La gente que confunde franqueza con valentía termina aprendiendo que la sinceridad, sin timing, es básicamente pegarte un tiro en el pie.

Trabajar bien no basta: también hay que narrarlo

Hay profesionales que hacen el trabajo y profesionales que documentan que hicieron el trabajo.

Adivina quién gana.

Porque la empresa no evalúa tu cerebro: evalúa tus correos, tus presentaciones, tus actualizaciones, tus “dejé esto listo para tu revisión” y tu habilidad de sonar ocupado incluso cuando estás respirando.

Los que viven en “yo lo traigo en la cabeza” terminan viviendo, eventualmente, “yo lo traigo en mi caja de cartón a la salida”.

La organización no premia al más inteligente. Premia al que sabe dejar huella visible.

Actitud mata talento (para bien o para mal)

La actitud lo es todo.

Pero no “actitud de ganas”, no.

La actitud correcta.

La que dice “estoy alineado”, “cuentas conmigo”, “vamos con todo”, incluso cuando por dentro piensas “este plan no lo salva ni la NASA”.

Si tu jefe percibe que dudas, que te le pones al brinco, que cuestionas su visión enfrente de otros… ya te vio como amenaza. Y cuando un jefe se siente amenazado, no te corrige: te elimina.

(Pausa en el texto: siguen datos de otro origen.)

(** C7.  With no file at the fixed path the run shows the page header,
    then one error that names [final_nubank_fraud_output.csv], and is
    halted there: nothing is rendered after the error.  With a file the
    run goes on with the loaded frame and never shows that error. *)
Theorem missing_file_halts (i : inputs) :
  match csv_file i with
  | None =>
      app i = (fst page_config ++ [st_error file_not_found], Stopped)
  | Some df =>
      app i = (fst page_config ++ fst (after_load i df), snd (after_load i df))
      /\ ~ In file_not_found (errors (fst (app i)))
  end
  /\ String.index 0 "final_nubank_fraud_output.csv" file_not_found = Some 4
  /\ errors (fst page_config) = [].
Proof.
  split; [| split; reflexivity].
  destruct (csv_file i) as [df |] eqn:Hfile.
  - split; [now apply app_loaded |].
    intros He. apply (app_errors_loaded i df _ Hfile) in He.
    destruct He as [[_ He] | [_ [He | He]]]; discriminate He.
  - now apply app_no_file.
Qed.

(** C2.  The list of missing columns is exactly the required columns
    absent from the frame, each once, in the order of the requirement.
    When it is not empty the run shows one error carrying that list and
    is halted; the text of the error determines the list.  When it is
    empty the run goes on to the selection and shows no such error. *)
Theorem missing_columns_reported (i : inputs) (df : DataFrame) :
  csv_file i = Some df ->
  (forall c, In c (missing_cols df) <-> In c required_cols /\ ~ In c (columns df))
  /\ NoDup (missing_cols df)
  /\ In (missing_cols df) (sublists required_cols)
  /\ (forall df', missing_columns (missing_cols df') = missing_columns (missing_cols df) ->
                  missing_cols df' = missing_cols df)
  /\ match missing_cols df with
     | [] =>
         app i = (fst page_config ++ fst (after_check i df), snd (after_check i df))
         /\ forall missing, ~ In (missing_columns missing) (errors (fst (app i)))
     | _ :: _ =>
         app i = (fst page_config ++ [st_error (missing_columns (missing_cols df))],
                  Stopped)
     end.
Proof.
  intros Hfile.
  split; [apply missing_cols_spec |].
  split; [apply filter_NoDup, required_cols_NoDup |].
  split; [apply filter_sublists |].
  split; [intros df'; apply missing_columns_inj; apply filter_sublists |].
  destruct (missing_cols df) as [| c m] eqn:Hm.
  - split.
    + rewrite (app_loaded i df Hfile). now rewrite (after_load_complete i df Hm).
    + intros missing He. apply (app_errors_loaded i df _ Hfile) in He.
      destruct He as [[Hne _] | [_ [He | He]]]; [congruence | |]; discriminate He.
  - rewrite (app_loaded i df Hfile).
    rewrite after_load_missing by (rewrite Hm; discriminate).
    now rewrite Hm.
Qed.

Así, con frío corporativo.

La parte que duele aceptar

En la vida real no basta con saber.

No basta con tener razón.

No basta con entregar.

Para crecer necesitas otra habilidad, esa que nunca enseñan en la universidad:

Leer personas.

Saber cuándo callarte.

Saber cuándo ceder.

Saber cuándo pelear… y cuándo no.

Construir alianzas.

Sumar voluntades.

Jugar el juego… sin perderte en él.

Porque sí, la meritocracia existe.

Pero solo funciona cuando la política te deja entrar a la cancha.

En fin…

Todos tenemos un conocido que subió rápido y cayó más rápido.

Todos hemos sido ese conocido en alguna etapa de la vida.

Y todos, absolutamente todos, terminamos aprendiendo lo mismo:

El talento te abre la puerta.

La política decide si te quedas.

Y tu actitud define si algún día te sientan en la mesa donde se toman las decisiones.

Así que trabaja bien, sí.

Sé brillante, claro.

Pero no te olvides de jugar el juego.

Porque en esta vida profesional gana quien sabe navegar… no quien nada más sabe nadar.